*** Block opens ***

(** What the two readings of the firewall say. *)
Definition blockedBy (r : res string) : gset string := match r with Ok out => blockedDevices out | Err _ => ∅ end.
Definition scheduledBy (r : res string) : gmap string InternetSchedule :=
  match r with Ok out => schedules out | Err _ => ∅ end.

Definition showFirewall : op := Exec ["uci"; "-q"; "show"; "firewall"].

Section Gather.
Context (rng : forall A : Type, gmap string A -> list (string * A)).
Context (decodeNft : string -> option (list nftObject)) (parseFloat : string -> option Z).

Lemma gather_hearing m dev l : runs (dmNet m) = true ->
  hearing l (gather rng decodeNft parseFloat m dev) (fun l' g => exists b s : res string,
    Did showFirewall b ∈ l' /\ Did showFirewall s ∈ l' /\ gBlocked g = blockedBy b /\ gScheduled g = scheduledBy s).
Proof.
  intros Hr. unfold gather.
  do 7 (eapply hearing_seq with (R := fun _ _ => True); [by apply hearing_any|]; intros ? ? _; cbv zeta).
  eapply hearing_seq with (R := fun l' x => exists b, Did showFirewall b ∈ l' /\ x = blockedBy b).
  { unfold blocked. rewrite Hr. split; [done|]. intros r. exists r. unfold Effects.heard. split; [set_solver|by destruct r]. }
  intros l1 x (b & Hb & ->).
  eapply hearing_seq with (R := fun l' x => Did showFirewall b ∈ l' /\ exists s, Did showFirewall s ∈ l' /\ x = scheduledBy s).
  { unfold schedulesNow. rewrite Hr. split; [done|]. intros r. unfold Effects.heard. split; [set_solver|].
    exists r. split; [set_solver|by destruct r]. }
  intros l2 x (Hb2 & s & Hs & ->).
  eapply hearing_seq with (R := fun l' _ => Did showFirewall b ∈ l' /\ Did showFirewall s ∈ l');
    [by apply hearing_any; intros l3 ? Hl; auto|]. intros l3 c [Hb3 Hs3].
  eapply hearing_seq with (R := fun l' _ => Did showFirewall b ∈ l' /\ Did showFirewall s ∈ l');
    [by apply hearing_any; intros l4 ? Hl; auto|]. intros l4 counts [Hb4 Hs4]. by exists b, s.
Qed.
End Gather.
(** What a refused change is followed by is of no concern. *)
Lemma acceptable_on_Err {A B} s (p : prog (res A)) (f : A -> res A) (undo : prog B) :
  jobs s p acceptable -> (forall a, is_ok (f a) = true) ->
  jobs s (r <- p ;; match r with Ok a => Ret (f a) | Err e => _ <- undo ;; Ret (Err e) end) acceptable.
Proof.
  intros Hp Hf. eapply wp_seq; [exact Hp|]. intros s1 [a|e] H1; cbn; [by intros _; apply H1|].
  apply wp_bind. clear. revert s1. induction undo as [b|o k IH]; intros s1; cbn; [by intros ?|].
  split; [done|]. intros r. apply IH.
Qed.

Lemma judged_approved s baseline :
  jBefore s = Some baseline -> jobs s (judged baseline) acceptable.
Proof.
  intros Hb. apply (acceptable_on_Err s (fw4Accepts baseline) (fun _ => Ok tt) (discardConfig "firewall"));
    [by apply accepts_approved|done].
Qed.

Lemma orUndo_approved s keys baseline :
  jBefore s = Some baseline -> jobs s (orUndo keys (fw4Accepts baseline)) acceptable.
Proof. intros Hb. apply (acceptable_on_Err s (fw4Accepts baseline) Ok (revertKeys keys)); [by apply accepts_approved|done]. Qed.

Lemma acceptable_aside {A B} s (p : prog A) (f : A -> prog (res B)) :
  calls aside p -> (forall a, jobs s (f a) acceptable) -> jobs s (prog_bind p f) acceptable.
Proof. intros Hp Hf. apply wp_bind, aside_calls; auto. Qed.

Lemma acceptable_aside_try {A B} s (p : prog (res A)) (f : A -> prog (res B)) :
  calls aside p -> (forall a, jobs s (f a) acceptable) -> jobs s (try_bind p f) acceptable.
Proof. intros Hp Hf. apply acceptable_aside; [done|]. intros [a|e]; [apply Hf|]. by intros ?. Qed.

Lemma acceptable_Err {A} s (e : err) : jobs s (Ret (Err e : res A)) acceptable.
Proof. by intros ?. Qed.

(** The verdict before the writes. *)
Lemma acceptable_baseline {B} s (f : gset string -> prog (res B)) :
  jWrote s = false ->
  (forall b s', jBefore s' = Some b -> jobs s' (f b) acceptable) ->
  jobs s (try_bind fw4Warnings f) acceptable.
Proof.
  intros Hw Hf. unfold fw4Warnings. cbn [wp try_bind prog_bind exec_cmd]. split; [done|].
  intros [out|e]; cbn [prog_bind judging fw4Program]; [|by intros ?].
  apply Hf. cbn. by rewrite Hw.
Qed.

(** A routine that writes and asks for no verdict. *)
Lemma acceptable_write {A B} s b (p : prog (res A)) (f : A -> prog (res B)) :
  calls no_verdict p -> jBefore s = Some b ->
  (forall a s', jBefore s' = Some b -> jobs s' (f a) acceptable) -> jobs s (try_bind p f) acceptable.
Proof.
  intros Hp Hb Hf. eapply wp_seq; [by apply no_verdict_calls|]. intros s' [a|e] Hs'; cbn; [|by intros ?].
  apply Hf. congruence.
Qed.

Lemma acceptable_judged {B} s b (x : res B) :
  jBefore s = Some b -> jobs s (let! _ := judged b in Ret x) acceptable.
Proof.
  intros Hb. eapply wp_seq; [by apply judged_approved|]. intros s' [a|e] Hs'; cbn; [|by intros ?].
  intros _ Hw. by apply Hs'.
Qed.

*** Block closes ***

• [REQUIREMENT]:
Output all of the data exactly.

• [TASK ANSWER]:
(** What the two readings of the firewall say. *)
Definition blockedBy (r : res string) : gset string := match r with Ok out => blockedDevices out | Err _ => ∅ end.
Definition scheduledBy (r : res string) : gmap string InternetSchedule :=
  match r with Ok out => schedules out | Err _ => ∅ end.

Definition showFirewall : op := Exec ["uci"; "-q"; "show"; "firewall"].

Section Gather.
Context (rng : forall A : Type, gmap string A -> list (string * A)).
Context (decodeNft : string -> option (list nftObject)) (parseFloat : string -> option Z).

Lemma gather_hearing m dev l : runs (dmNet m) = true ->
  hearing l (gather rng decodeNft parseFloat m dev) (fun l' g => exists b s : res string,
    Did showFirewall b ∈ l' /\ Did showFirewall s ∈ l' /\ gBlocked g = blockedBy b /\ gScheduled g = scheduledBy s).
Proof.
  intros Hr. unfold gather.
  do 7 (eapply hearing_seq with (R := fun _ _ => True); [by apply hearing_any|]; intros ? ? _; cbv zeta).
  eapply hearing_seq with (R := fun l' x => exists b, Did showFirewall b ∈ l' /\ x = blockedBy b).
  { unfold blocked. rewrite Hr. split; [done|]. intros r. exists r. unfold Effects.heard. split; [set_solver|by destruct r]. }
  intros l1 x (b & Hb & ->).
  eapply hearing_seq with (R := fun l' x => Did showFirewall b ∈ l' /\ exists s, Did showFirewall s ∈ l' /\ x = scheduledBy s).
  { unfold schedulesNow. rewrite Hr. split; [done|]. intros r. unfold Effects.heard. split; [set_solver|].
    exists r. split; [set_solver|by destruct r]. }
  intros l2 x (Hb2 & s & Hs & ->).
  eapply hearing_seq with (R := fun l' _ => Did showFirewall b ∈ l' /\ Did showFirewall s ∈ l');
    [by apply hearing_any; intros l3 ? Hl; auto|]. intros l3 c [Hb3 Hs3].
  eapply hearing_seq with (R := fun l' _ => Did showFirewall b ∈ l' /\ Did showFirewall s ∈ l');
    [by apply hearing_any; intros l4 ? Hl; auto|]. intros l4 counts [Hb4 Hs4]. by exists b, s.
Qed.
End Gather.
(** What a refused change is followed by is of no concern. *)
Lemma acceptable_on_Err {A B} s (p : prog (res A)) (f : A -> res A) (undo : prog B) :
  jobs s p acceptable -> (forall a, is_ok (f a) = true) ->
  jobs s (r <- p ;; match r with Ok a => Ret (f a) | Err e => _ <- undo ;; Ret (Err e) end) acceptable.
Proof.
  intros Hp Hf. eapply wp_seq; [exact Hp|]. intros s1 [a|e] H1; cbn; [by intros _; apply H1|].
  apply wp_bind. clear. revert s1. induction undo as [b|o k IH]; intros s1; cbn; [by intros ?|].
  split; [done|]. intros r. apply IH.
Qed.

Lemma judged_approved s baseline :
  jBefore s = Some baseline -> jobs s (judged baseline) acceptable.
Proof.
  intros Hb. apply (acceptable_on_Err s (fw4Accepts baseline) (fun _ => Ok tt) (discardConfig "firewall"));
    [by apply accepts_approved|done].
Qed.

Lemma orUndo_approved s keys baseline :
  jBefore s = Some baseline -> jobs s (orUndo keys (fw4Accepts baseline)) acceptable.
Proof. intros Hb. apply (acceptable_on_Err s (fw4Accepts baseline) Ok (revertKeys keys)); [by apply accepts_approved|done]. Qed.

Lemma acceptable_aside {A B} s (p : prog A) (f : A -> prog (res B)) :
  calls aside p -> (forall a, jobs s (f a) acceptable) -> jobs s (prog_bind p f) acceptable.
Proof. intros Hp Hf. apply wp_bind, aside_calls; auto. Qed.

Lemma acceptable_aside_try {A B} s (p : prog (res A)) (f : A -> prog (res B)) :
  calls aside p -> (forall a, jobs s (f a) acceptable) -> jobs s (try_bind p f) acceptable.
Proof. intros Hp Hf. apply acceptable_aside; [done|]. intros [a|e]; [apply Hf|]. by intros ?. Qed.

Lemma acceptable_Err {A} s (e : err) : jobs s (Ret (Err e : res A)) acceptable.
Proof. by intros ?. Qed.

(** The verdict before the writes. *)
Lemma acceptable_baseline {B} s (f : gset string -> prog (res B)) :
  jWrote s = false ->
  (forall b s', jBefore s' = Some b -> jobs s' (f b) acceptable) ->
  jobs s (try_bind fw4Warnings f) acceptable.
Proof.
  intros Hw Hf. unfold fw4Warnings. cbn [wp try_bind prog_bind exec_cmd]. split; [done|].
  intros [out|e]; cbn [prog_bind judging fw4Program]; [|by intros ?].
  apply Hf. cbn. by rewrite Hw.
Qed.

(** A routine that writes and asks for no verdict. *)
Lemma acceptable_write {A B} s b (p : prog (res A)) (f : A -> prog (res B)) :
  calls no_verdict p -> jBefore s = Some b ->
  (forall a s', jBefore s' = Some b -> jobs s' (f a) acceptable) -> jobs s (try_bind p f) acceptable.
Proof.
  intros Hp Hb Hf. eapply wp_seq; [by apply no_verdict_calls|]. intros s' [a|e] Hs'; cbn; [|by intros ?].
  apply Hf. congruence.
Qed.

Lemma acceptable_judged {B} s b (x : res B) :
  jBefore s = Some b -> jobs s (let! _ := judged b in Ret x) acceptable.
Proof.
  intros Hb. eapply wp_seq; [by apply judged_approved|]. intros s' [a|e] Hs'; cbn; [|by intros ?].
  intros _ Hw. by apply Hs'.
Qed.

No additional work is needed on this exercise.